O prefeito de Rio Branco do Sul, João Dirceu Nazzari, questionou ontem a validade do uso de detector de mentiras para o esclarecimento de investigações policiais. ‘‘Isto só pode ser uma piada. Parece uma brincadeira. Não existe nada na lei sobre o uso de detectores de mentiras’’, ironizou ele, ao afirmar que sabe que a utilização do equipamento é ilegal, mas que irá se colocar à disposição da Justiça.

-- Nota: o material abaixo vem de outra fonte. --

Lemma positive_again n f : 1 <= n -> positive_int (JInt n) f = Ok n.
Proof. apply int_field_again. Qed.
Lemma non_negative_again n f : 0 <= n -> non_negative_int (JInt n) f = Ok n.
Proof. apply int_field_again. Qed.

Lemma any_float_ok v f x : any_float v f = Ok x -> f_finite x = true.
Proof. intros H. unfold any_float, parse_float in H. res_inv H. apply check_float_ok in H. naive_solver. Qed.
Lemma any_float_again x f : f_finite x = true -> any_float (JFloat x) f = Ok x.
Proof. intros H. apply check_float_ok. split_and!; [done..|discriminate]. Qed.

Lemma opt_int_ok m v f o :
  unless_none (fun v => parse_int v f (Some m)) v = Ok o -> opt_all (Z.le m) o.
Proof.
  intros H. destruct v; cbn [unless_none] in H; try (injection H as <-; exact I);
    apply res_bind_ok in H as (k & Hk & H); injection H as <-; by eapply int_field_ok.
Qed.

Lemma broker_side_again s : broker_side (JStr (OrderSide.value s)) = Ok s.
Proof. by destruct s. Qed.
Lemma broker_order_type_again s : broker_order_type (JStr (OrderType.value s)) = Ok s.
Proof. by destruct s. Qed.
Lemma result_status_again s : result_status (JStr (OrderResultStatus.value s)) = Ok s.
Proof. by destruct s. Qed.
Lemma action_again s : parse_action (JStr (ConditionEventAction.value s)) = Ok s.
Proof. by destruct s. Qed.

Lemma objects_again rows : objects (map JObj rows) = Ok rows.
Proof. induction rows as [|r rows IH]; [done|]. cbn. by rewrite IH. Qed.

Lemma upper_text_ok v f s : require_non_empty_str v f = Ok s -> is_text_field (py_upper s).
Proof.
  intros [Hs Ht]%text_field_ok. split; [by rewrite py_strip_upper, Hs|by rewrite str_true_upper].
Qed.

(** What the checks of a field establish, by the parser that made it. *)
Ltac field_facts :=
  repeat match goal with
  | H : require_non_empty_str _ _ = Ok ?s |- _ =>
      let U := fresh "U" in pose proof (upper_text_ok _ _ _ H) as U; apply text_field_ok in H
  | H : optional_non_empty_str _ _ = Ok _ |- _ => apply opt_text_ok in H
  | H : validate_stock_code _ _ = Ok _ |- _ => apply code_field_ok in H
  | H : positive_int _ _ = Ok _ |- _ => apply int_field_ok in H
  | H : non_negative_int _ _ = Ok _ |- _ => apply int_field_ok in H
  | H : non_negative_float _ _ = Ok _ |- _ => apply amount_ok in H
  | H : any_float _ _ = Ok _ |- _ => apply any_float_ok in H
  | H : parse_timestamp _ _ = Ok _ |- _ => apply timestamp_ok in H
  | H : ts_field _ _ = Ok _ |- _ => apply ts_field_ok in H; [|done]
  | H : unless_none (fun v => non_negative_float v _) _ = Ok _ |- _ => apply opt_amount_ok in H
  | H : unless_none (fun v => _ v _) _ = Ok _ |- _ => apply opt_int_ok in H
  end.

(** The fields read back, one after the other. *)
Ltac read_back :=
  repeat match goal with
  | |- context [res_bind (Ok _) _] => cbn [res_bind]
  | |- context [parse_timestamp (JStr (datetime_to_wire _)) _] => rewrite parse_wire by done
  | |- context [require_non_empty_str (JStr _) _] => rewrite text_field_again by done
  | |- context [validate_stock_code (JStr _) _] => rewrite code_field_again by done
  | |- context [positive_int (JInt _) _] => rewrite positive_again by done
  | |- context [non_negative_int (JInt _) _] => rewrite non_negative_again by done
  | |- context [non_negative_float (JFloat _) _] => rewrite amount_again by done
  | |- context [any_float (JFloat _) _] => rewrite any_float_again by done
  | |- context [broker_side _] => rewrite broker_side_again
  | |- context [broker_order_type _] => rewrite broker_order_type_again
  | |- context [result_status _] => rewrite result_status_again
  | |- context [parse_action _] => rewrite action_again
  | |- context [optional_non_empty_str (JStr ?s) _] =>
      rewrite (opt_text_again (Some s)) by done
  | |- context [optional_non_empty_str JNull _] => cbn [optional_non_empty_str]
  end.

Ltac lookups :=
  unfold ts_field, field, object_field, get_or, optional_entry; cbn [jget app String.eqb Ascii.eqb Bool.eqb
    fmap option_fmap option_map].

Lemma tick_consistent_same t t' : tick_consistent t = Ok t' -> t' = t.
Proof. unfold tick_consistent. repeat case_match; naive_solver. Qed.

Lemma tick_again now now' v t :
  is_datetime now = true -> BrokerPriceTick_from_dict now v = Ok t ->
  BrokerPriceTick_from_dict now' (JObj (BrokerPriceTick_to_dict t)) = Ok t.
Proof.
  intros Hn H. unfold BrokerPriceTick_from_dict in H. bind_inv H.
  pose proof (tick_consistent_same _ _ H) as Ht. assert (Hc := H). rewrite <- Ht in Hc at 1.
  subst t. clear H. field_facts.
  unfold BrokerPriceTick_from_dict, BrokerPriceTick_to_dict. cbn [require_mapping res_bind].
  unfold require_fields. cbn [map fst List.filter mem existsb String.eqb Ascii.eqb Bool.eqb orb negb res_bind].
  lookups. read_back. exact Hc.
Qed.

(** Compute the presence check and the lookups of a mapping whose keys are
    known. *)
Ltac on_mapping :=
  cbn [require_mapping res_bind]; unfold require_fields; unfold optional_entry;
  cbn [app map fst List.filter mem existsb String.eqb Ascii.eqb Bool.eqb orb negb res_bind fmap
       option_fmap option_map];
  lookups; cbn [opt_all] in *; cbn [unless_none].

Lemma execution_again now now' v t :
  is_datetime now = true -> BrokerExecutionEvent_from_dict now v = Ok t ->
  BrokerExecutionEvent_from_dict now' (JObj (BrokerExecutionEvent_to_dict t)) = Ok t.
Proof.
  intros Hn H. unfold BrokerExecutionEvent_from_dict in H. bind_inv H. injection H as <-.
  field_facts. unfold BrokerExecutionEvent_from_dict, BrokerExecutionEvent_to_dict.
  cbn [bx_execution_id bx_broker_order_id bx_code bx_side bx_quantity bx_price bx_executed_at
       bx_client_order_id bx_account_id bx_remaining_quantity bx_commission bx_tax bx_ts].
  repeat match goal with o : option _ |- _ => destruct o end; on_mapping; read_back; reflexivity.
Qed.

Lemma order_request_again id id' now now' v t :
  is_datetime now = true -> BrokerOrderRequest_from_dict id now v = Ok t ->
  BrokerOrderRequest_from_dict id' now' (JObj (BrokerOrderRequest_to_dict t)) = Ok t.
Proof.
  intros Hn H. unfold BrokerOrderRequest_from_dict in H. bind_inv H. injection H as <-.
  field_facts. unfold BrokerOrderRequest_from_dict, BrokerOrderRequest_to_dict.
  cbn [bq_client_order_id bq_code bq_side bq_quantity bq_price bq_order_type bq_account_id
       bq_idempotency_key bq_ts].
  repeat match goal with o : option _ |- _ => destruct o end; cbn [int_or_null]; on_mapping;
    read_back; match goal with H : limit_price_check _ _ = Ok _ |- _ => rewrite H end;
    read_back; reflexivity.
Qed.

Lemma order_result_again now now' v t :
  is_datetime now = true -> BrokerOrderResult_from_dict now v = Ok t ->
  BrokerOrderResult_from_dict now' (JObj (BrokerOrderResult_to_dict t)) = Ok t.
Proof.
  intros Hn H. unfold BrokerOrderResult_from_dict in H. bind_inv H. injection H as <-.
  field_facts. unfold BrokerOrderResult_from_dict, BrokerOrderResult_to_dict.
  cbn [br_client_order_id br_code br_accepted br_status br_broker_order_id br_reason
       br_command_id br_idempotency_key br_ts].
  repeat match goal with o : option _ |- _ => destruct o end; on_mapping; cbn [parse_bool];
    read_back; reflexivity.
Qed.

Lemma condition_again now now' v t :
  is_datetime now = true -> BrokerConditionEvent_from_dict now v = Ok t ->
  BrokerConditionEvent_from_dict now' (JObj (BrokerConditionEvent_to_dict t)) = Ok t.
Proof.
  intros Hn H. unfold BrokerConditionEvent_from_dict in H. bind_inv H. injection H as <-.
  field_facts. unfold BrokerConditionEvent_from_dict, BrokerConditionEvent_to_dict.
  cbn [bc_condition_id bc_condition_name bc_code bc_name bc_action bc_price bc_metadata bc_ts].
  repeat match goal with o : option _ |- _ => destruct o end; on_mapping; read_back; reflexivity.
Qed.

Lemma tr_request_again id id' now now' v t :
  is_datetime now = true -> BrokerTrRequest_from_dict id now v = Ok t ->
  BrokerTrRequest_from_dict id' now' (JObj (BrokerTrRequest_to_dict t)) = Ok t.
Proof.
  intros Hn H. unfold BrokerTrRequest_from_dict in H. bind_inv H. injection H as <-.
  field_facts. unfold BrokerTrRequest_from_dict, BrokerTrRequest_to_dict.
  cbn [tq_request_id tq_tr_code tq_request_name tq_params tq_continuation_key tq_ts].
  repeat match goal with o : option _ |- _ => destruct o end; on_mapping; read_back;
    by rewrite py_upper_idem.
Qed.

Lemma tr_response_again now now' v t :
  is_datetime now = true -> BrokerTrResponse_from_dict now v = Ok t ->
  BrokerTrResponse_from_dict now' (JObj (BrokerTrResponse_to_dict t)) = Ok t.
Proof.
  intros Hn H. unfold BrokerTrResponse_from_dict in H. bind_inv H. injection H as <-.
  field_facts. unfold BrokerTrResponse_from_dict, BrokerTrResponse_to_dict.
  cbn [tp_request_id tp_tr_code tp_request_name tp_success tp_rows tp_message
       tp_continuation_key tp_metadata tp_ts].
  match goal with |- context [optional_entry "metadata" (match ?m with _ => _ end)] => destruct m end;
    repeat match goal with o : option _ |- _ => destruct o end; on_mapping; cbn [_normalize_rows parse_bool];
    rewrite objects_again; cbn [res_bind]; read_back; by rewrite py_upper_idem.
Qed.

Lemma index_tick_again now now' v t :
  is_datetime now = true -> BrokerMarketIndexTick_from_dict now v = Ok t ->
  BrokerMarketIndexTick_from_dict now' (JObj (BrokerMarketIndexTick_to_dict t)) = Ok t.
Proof.
  intros Hn H. unfold BrokerMarketIndexTick_from_dict in H. bind_inv H. cbv zeta in H.
  case_match eqn:Hc; [done|]. bind_inv H. case_match eqn:Hp; [done|]. bind_inv H. injection H as <-.
  field_facts. unfold BrokerMarketIndexTick_from_dict, BrokerMarketIndexTick_to_dict.
  cbn [bi_index_code bi_index_name bi_price bi_change_rate bi_change_value bi_trade_time bi_ts
       bi_metadata].
  on_mapping. read_back. cbv zeta. rewrite py_upper_idem, Hc. read_back. rewrite Hp. read_back.
  reflexivity.
Qed.

Lemma event_again id id' now now' v e :
  is_datetime now = true -> GatewayEvent_from_dict id now v = Ok e ->
  GatewayEvent_from_dict id' now' (JObj (GatewayEvent_to_dict e)) = Ok e.
Proof.
  intros Hn H. unfold GatewayEvent_from_dict in H. bind_inv H. injection H as <-.
  field_facts. unfold GatewayEvent_from_dict, GatewayEvent_to_dict.
  cbn [ge_event_id ge_event_type ge_source ge_ts ge_payload ge_command_id ge_idempotency_key].
  repeat match goal with o : option _ |- _ => destruct o end; on_mapping; read_back; reflexivity.
Qed.

Lemma command_again id id' now now' v c :
  is_datetime now = true -> GatewayCommand_from_dict id now v = Ok c ->
  GatewayCommand_from_dict id' now' (JObj (GatewayCommand_to_dict c)) = Ok c.
Proof.
  intros Hn H. unfold GatewayCommand_from_dict in H. bind_inv H. injection H as <-.
  field_facts. unfold GatewayCommand_from_dict, GatewayCommand_to_dict.
  cbn [command_id command_type source ts payload_of idempotency_key].
  repeat match goal with o : option _ |- _ => destruct o end; on_mapping; read_back; reflexivity.
Qed.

Mesmo admitindo a possibilidade de depor no inquérito como testemunha, o prefeito lembrou que tem foro privilegiado e que só comparecerá para depor em dia, hora e local escolhido por ele mesmo. ‘‘Vou deixar para depois das eleições. O inquérito que espere. Isto é um problema da segurança pública e não meu’’, complementou Nazzari. O prefeito negou qualquer tipo de participação na colocação dos motores em terreno usado pela Brascal. Ele disse que a área fica há três quilômetros da empresa, na divisa com o município de Itaperuçu. ‘‘Qualquer um poderia ter ido lá enterrar estes motores e nem seria visto. O terreno fica abandonado. A Brascal só usa para jogar sujeira lᒒ, complementou.
Ele admitiu que é sócio da Brascal, mas disse que não está dirigindo a empresa. Nazzari negou que tivesse recebido dinheiro para a campanha à prefeitura do empresário Joarez França Costa (Caboclinho), mas confessou que tinha relações comerciais com ele. ‘‘Ele comprou calcário e um barracão da Brascal. Foi na minha chácara para um churrasco, mas não por minha causa. Ele foi com o deputado Anibal Khury’’, declarou. (L.P.)